Adam Kinzinger, Rising Republican Superhero

According to the conservative newsmagazine The Weekly Standard, Rep. Adam Kinzinger isn’t just a rising Republican superstar, he’s a rising Republican superhero. The magazine begins a flattering profile of Kinzinger with an anecdote about how he rescued a Milwaukee woman who was being stabbed by her boyfriend. Kinzinger, who developed his combat instincts as an Air Force pilot in Iraq, stopped the attack by wrestling the knife-wielding man to the ground.

“That was a point when I realized, if you make a decision to give your life for something, which I did, it changes you,” he says. Almost every day since, he adds, he’s thought about that night and the lessons about leadership he learned from that experience.

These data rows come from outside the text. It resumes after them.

(* ===== verification/CacheItems.v ===== *)
(** The local cache that the service uses: the items of [items.c], in the memory of
    [slabs.c], found by the table of [assoc.c].

    The functions of [items.c] are those that [thread.c] and [cache_api.cc] call.  Each
    call takes the time, the locks that other threads hold, the space in the bump buffer
    and the answers of the C library from the world outside, which may do anything between
    two calls. *)

From S2P Require Import Prelude TagPtr Fam KvsRadixTree CacheIface.
From S2P Require Import Item Slabs Assoc Items Itoa ItemFrame ItemInv ItemAlloc ItemAllocSpec ItemNew ItemOps.

Record env := mkEnv {
  e_now : Z;                  (* [current_time] *)
  e_trylock : Z → bool;       (* whether [item_trylock(hv)] succeeds, but for our own locks *)
  e_space : bool;             (* whether the bump buffer takes an entry *)
  e_os : slab_state → os;
  e_fuel : nat                (* how many rounds an allocation may take *)
}.

(** The client's flags are in the suffix of the item.  [si_world i] is the world outside at
    the [i]-th call from now. *)
Record sitems := mkSItems { si_cache : cache; si_flags : gmap Z Z; si_world : nat → env }.

Section CacheItems.
Context (st : alloc_settings) (hash : bytes → Z).

Definition later (s : sitems) : nat → env := λ i, si_world s (S i).
Definition with_cache (s : sitems) (c : cache) : sitems := mkSItems c (si_flags s) (later s).

Definition on_cache (f : env → cache → option cache) (s : sitems) : answer sitems :=
  c ← asserting (f (si_world s 0%nat) (si_cache s)); Answer (with_cache s c).

Definition hash_of (c : cache) (a : Z) : Z := hash (key (ith c a)).

#[export] Instance SlabItems : ItemCache := {
  ics := sitems;
  it_key s a := key (ith (si_cache s) a);
  it_nbytes s a := nbytes (ith (si_cache s) a);
  it_exptime s a := exptime (ith (si_cache s) a);
  it_client_flags s a := u32 (default 0 (si_flags s !! a));
  it_cas s a := u64 (ITEM_get_cas (ith (si_cache s) a));
  do_item_get k conn u s :=
    let e := si_world s 0%nat in
    '(c, a) ← asserting (Items.do_item_get (item_st st) (e_now e) (si_cache s) k (hash k)
                           (if conn then Some (e_space e) else None) u);
    Answer (a, with_cache s c);
  item_alloc locked k flags ex nb s :=
    let e := si_world s 0%nat in
    '(c, a) ← do_item_alloc st hash (e_now e) (λ hv, e_trylock e hv && negb (locked && (hv =? hash k)))
                (e_os e) (e_fuel e) (si_cache s) k flags ex nb;
    Answer (a, mkSItems c (<[a := flags]> (si_flags s)) (later s));
  do_item_update a := on_cache (λ e c, Items.do_item_update (item_st st) (e_now e) c a);
  do_item_link a := on_cache (λ e c, Items.do_item_link (item_st st) (e_now e) c a (hash_of c a));
  do_item_replace a b := on_cache (λ e c, Items.do_item_replace (item_st st) (e_now e) c a b (hash_of c a));
  do_item_unlink a := on_cache (λ _ c, Items.do_item_unlink (item_st st) c a (hash_of c a));
  do_item_remove a := on_cache (λ _ c, Items.do_item_remove (item_st st) c a);
  refcount_decr a := on_cache (λ _ c, Some (Items.refcount_decr c a))
}.

End CacheItems.

(** ** The laws *)

Definition linked_of (c : cache) : gmap bytes Z := it_id <$> amap (table c).
Definition refs_of (c : cache) (a : Z) : Z := if decide (used c a) then extra c a else 0.

Definition keep (c c' : cache) (b : Z) : Prop :=
  refs_of c b ≤ refs_of c' b ∧ key (ith c' b) = key (ith c b) ∧ nbytes (ith c' b) = nbytes (ith c b).

Lemma refs_used c a : 1 ≤ refs_of c a → used c a ∧ 1 ≤ extra c a.
Proof. unfold refs_of. destruct (decide (used c a)); [done|lia]. Qed.

Lemma refs_extra c a : used c a → refs_of c a = extra c a.
Proof. intros Hu. unfold refs_of. by rewrite decide_True. Qed.

Lemma keep_refl c b : keep c c b.
Proof. done. Qed.

Lemma keep_trans c1 c2 c3 b : keep c1 c2 b → keep c2 c3 b → keep c1 c3 b.
Proof. intros (A1 & A2 & A3) (B1 & B2 & B3). split_and!; [lia|congruence|congruence]. Qed.

Lemma keep_step c c' a b : step c c' a → b ≠ a → keep c c' b.
Proof.
  intros HS Hb. destruct (step_key c c' a b HS) as [Hk Hn]. split_and!; try done.
  unfold refs_of. pose proof (step_used c c' a b HS Hb) as Hu. destruct (step_fields c c' a b HS Hb) as (_ & _ & He).
  destruct (decide (used c b)), (decide (used c' b)); try tauto; lia.
Qed.

Lemma keep_self c c' a : step c c' a → used c a → used c' a → extra c a ≤ extra c' a → keep c c' a.
Proof. intros HS Hu Hu' He. destruct (step_key c c' a a HS). split_and!; [|done..]. by rewrite !refs_extra. Qed.

Section Laws.
Context (st : alloc_settings) (hash : bytes → Z).
Abbreviation inv := (ItemInv.inv (item_st st) hash).

Lemma linked_lookup n c L k a : inv n c L →
  linked_of c !! k = Some a ↔ amap (table c) !! k = Some (mkItem k a).
Proof.
  intros HI. unfold linked_of. rewrite lookup_fmap, fmap_Some. split; [|by intros ->; eexists].
  intros ([k' a'] & Hk & ->). pose proof Hk as [_ Hkey]%(amap_lookup hash); [|apply (v_ok _ _ _ _ _ HI)]. cbn in *. by subst.
Qed.

(** An item of the table is in a queue. *)
Lemma linked_in n c L k a : inv n c L → linked_of c !! k = Some a →
  ∃ id, (id < LARGEST_ID)%nat ∧ a ∈ L id ∧ key (ith c a) = k ∧ used c a ∧ is_linked c a = true ∧ a ≠ 0.
Proof.
  intros HI Hk. apply (linked_lookup n c L k a HI) in Hk.
  destruct (co_map _ _ _ _ _ (v_ok _ _ _ _ _ HI) k _ Hk) as (id & Hid & Hin & Hkey); [apply not_elem_of_nil|].
  destruct (inv_queued _ _ _ _ _ _ _ HI Hid Hin) as (Hu & Hl & _ & H0 & _). exists id. done.
Qed.

(** An item with the mark is in the table. *)
Lemma unlinked_mark n c L a : inv n c L → used c a → (∀ k, linked_of c !! k ≠ Some a) → is_linked c a = false.
Proof.
  intros HI Hu Hn. destruct (is_linked c a) eqn:E; [|done]. exfalso.
  destruct (v_flag _ _ _ _ _ HI a Hu E) as (id & Hid & Ha). destruct (inv_queued _ _ _ _ _ _ _ HI Hid Ha) as (_ & _ & _ & _ & Hm).
  apply (Hn (key (ith c a))). by apply (linked_lookup n c L _ a HI).
Qed.

Lemma keep_evolving lk n c L c' b :
  inv n c L → evolving lk c c' → 1 ≤ refs_of c b ∨ (∃ k, linked_of c' !! k = Some b) →
  (∀ k, linked_of c' !! k = Some b → amap (table c') !! k = Some (mkItem k b)) → keep c c' b.
Proof.
  intros HI HE Hb Hlk. assert (used c b ∧ (1 ≤ extra c b ∨ in_table c' b)) as [Hu Hc].
  { destruct Hb as [[Hu He]%refs_used|[k Hk]]; [by auto|]. pose proof (Hlk k Hk) as Hk'. split; [|right; by exists k].
    assert (linked_of c !! k = Some b) as Hk2.
    { apply (linked_lookup n c L k b HI). eapply lookup_weaken; [exact Hk'|apply HE]. }
    by destruct (linked_in n c L k b HI Hk2) as (_ & _ & _ & _ & ? & _). }
  destruct (ev_keep _ _ HE b Hu Hc) as [Hu' He]. destruct (ev_key _ _ HE b Hu'). split_and!; try done.
  rewrite !refs_extra by done. lia.
Qed.

Lemma step_sizes c c' a : step c c' a → same_sizes (slab c) (slab c').
Proof. intros HS. apply same_shape_sizes, (fr_shape _ _ _ (st_frame _ _ _ HS)). Qed.

(** What a call leaves: the invariant, the classes, and the table [M]. *)
Record left_ (n : nat) (c c' : cache) (M : gmap bytes Z) : Prop := {
  le_inv : ∃ L', inv n c' L';
  le_sizes : same_sizes (slab c) (slab c');
  le_linked : linked_of c' = M
}.

Lemma op_get now n c L k conn u :
  inv (S n) c L → ∃ c' a, Items.do_item_get (item_st st) now c k (hash k) conn u = Some (c', a) ∧
    (a = 0 ∧ left_ n c c' (delete k (linked_of c)) ∨
     linked_of c !! k = Some a ∧ left_ n c c' (linked_of c) ∧ refs_of c a + 1 ≤ refs_of c' a ∧ nbytes (ith c' a) = nbytes (ith c a)) ∧
    ∀ b, b ≠ a → 1 ≤ refs_of c b ∨ (∃ k', linked_of c' !! k' = Some b) → keep c c' b.
Proof.
  intros HI. destruct (get_inv _ hash now n c L k conn u HI) as (c' & L' & a & E & HI' & Hcase). exists c', a. split; [done|].
  destruct Hcase as [(-> & Hm & HE)|(Ha0 & Hk & Ht & HS & Hu & Hu' & He)]; (split; [|intros b Hb Hr]).
  - left. split; [done|]. split; [eauto|apply same_shape_sizes, HE|]. unfold linked_of. by rewrite Hm, fmap_delete.
  - eapply keep_evolving; [done..|]. intros k' Hk'. by apply (linked_lookup n c' L' k' b HI').
  - right. split; [by apply (linked_lookup _ c L k a HI)|]. split; [split; [eauto|by eapply step_sizes|]|].
    + unfold linked_of. by rewrite Ht.
    + rewrite !refs_extra by done. split; [done|]. by destruct (step_key c c' a a HS).
  - by eapply keep_step.
Qed.

Lemma op_link now n c L k a :
  inv (S n) c L → linked_of c !! k = None → 1 ≤ refs_of c a → (∀ k', linked_of c !! k' ≠ Some a) → key (ith c a) = k →
  ∃ c', Items.do_item_link (item_st st) now c a (hash_of hash c a) = Some c' ∧ left_ n c c' (<[k := a]> (linked_of c)) ∧
    ∀ b, keep c c' b.
Proof.
  intros HI Hn [Hu He]%refs_used Hun Hk. pose proof (unlinked_mark _ _ _ _ HI Hu Hun) as Hl.
  destruct (link_inv _ hash now n c L a HI Hu Hl) as (c' & L' & E & HI' & HS & Hm & Hu' & He').
  { rewrite Hk. unfold linked_of in Hn. rewrite lookup_fmap in Hn. by apply fmap_None in Hn. }
  exists c'. split; [done|]. split; [split; [eauto|by eapply step_sizes|]|].
  - unfold linked_of. by rewrite Hm, fmap_insert, Hk.
  - intros b. destruct (decide (b = a)) as [->|Hb]; [|by eapply keep_step]. apply keep_self; try done. lia.
Qed.

Lemma op_unlink n c L k a :
  inv n c L → linked_of c !! k = Some a →
  ∃ c', Items.do_item_unlink (item_st st) c a (hash_of hash c a) = Some c' ∧ left_ n c c' (delete k (linked_of c)) ∧
    ∀ b, 1 ≤ refs_of c b ∨ b ≠ a → keep c c' b.
Proof.
  intros HI Hk. destruct (linked_in n c L k a HI Hk) as (id & Hid & Ha & Hkey & Hu & Hl & Ha0).
  pose proof Ha as (l1 & l2 & HL)%list_elem_of_split.
  destruct (unlink_inv _ hash n c L a id l1 l2 HI Hid HL) as (c' & E & HI' & HS & Hm & Hcase).
  exists c'. split; [done|]. split; [split; [eauto|by eapply step_sizes|]|].
  - unfold linked_of. by rewrite Hm, fmap_delete, Hkey.
  - intros b Hb. destruct (decide (b = a)) as [->|Hne]; [|by eapply keep_step].
    destruct Hb as [[_ He]%refs_used|]; [|done]. unfold extra in He. rewrite Hl in He.
    rewrite (proj2 (Z.eqb_neq _ _)) in Hcase by lia. destruct Hcase as (Hu' & Hr' & Hl').
    apply keep_self; try done. unfold extra. rewrite Hl, Hl', Hr'. lia.
Qed.

Lemma op_remove n c L a :
  inv n c L → 1 ≤ refs_of c a →
  ∃ c', Items.do_item_remove (item_st st) c a = Some c' ∧ left_ n c c' (linked_of c) ∧
    (2 ≤ refs_of c a ∨ (∃ k, linked_of c !! k = Some a) →
       refs_of c a - 1 ≤ refs_of c' a ∧ key (ith c' a) = key (ith c a) ∧ nbytes (ith c' a) = nbytes (ith c a)) ∧
    ∀ b, b ≠ a → keep c c' b.
Proof.
  intros HI Hr. pose proof (refs_used _ _ Hr) as [Hu He].
  destruct (remove_inv _ hash n c L a HI Hu He) as (c' & E & HI' & HS & Ht & Hcase). destruct (step_key c c' a a HS) as [Hkey Hnb].
  exists c'. split; [done|]. split; [split; [eauto|by eapply step_sizes|by unfold linked_of; rewrite Ht]|].
  split; [|intros b Hb; by eapply keep_step]. intros H. split_and!; try done.
  rewrite (refs_extra c a Hu) in H |- *. assert (refcount (ith c a) ≠ 1) as Hne.
  { unfold extra in *. destruct H as [H|[k Hk]]; [destruct (is_linked c a); lia|].
    destruct (linked_in n c L k a HI Hk) as (_ & _ & _ & _ & _ & Hl & _). rewrite Hl in He. lia. }
  rewrite (proj2 (Z.eqb_neq _ _) Hne) in Hcase. destruct Hcase as (Hu' & Hr' & Hl'). rewrite (refs_extra c' a Hu').
  unfold extra. rewrite Hl', Hr'. lia.
Qed.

“In a combat situation or in a real crazy situation, half of people will run, no matter what,” Kinzinger says. “Four-fifths of the remaining fifty percent will act only when told what to do. And ten percent will actually take control of the situation and lead. That’s what our military teaches officers, is how to not run and then not just do what’s told, but how to actually lead in that chaotic situation.”

Kinzinger, who has military experience, likes to think he’s part of that 10 percent in Congress, leading on the issues that matter and taking a stand on principle, even when the situation looks like a political loser. It’s how he says he approached the issue of entitlement reform, specifically the Medicare reforms of the House Republican budget, for which he voted. Since taking office in 2011, Kinzinger has held 50 town hall meetings—events his predecessor, Democrat Debbie Halvorson, was infamously reluctant to hold—and several of those meetings were at senior centers and with AARP members.

Kinzinger says the urge to go toe-to-toe with his opponents, political or otherwise, is just who he is. “I don’t like really running away from a fight much,” he shrugs.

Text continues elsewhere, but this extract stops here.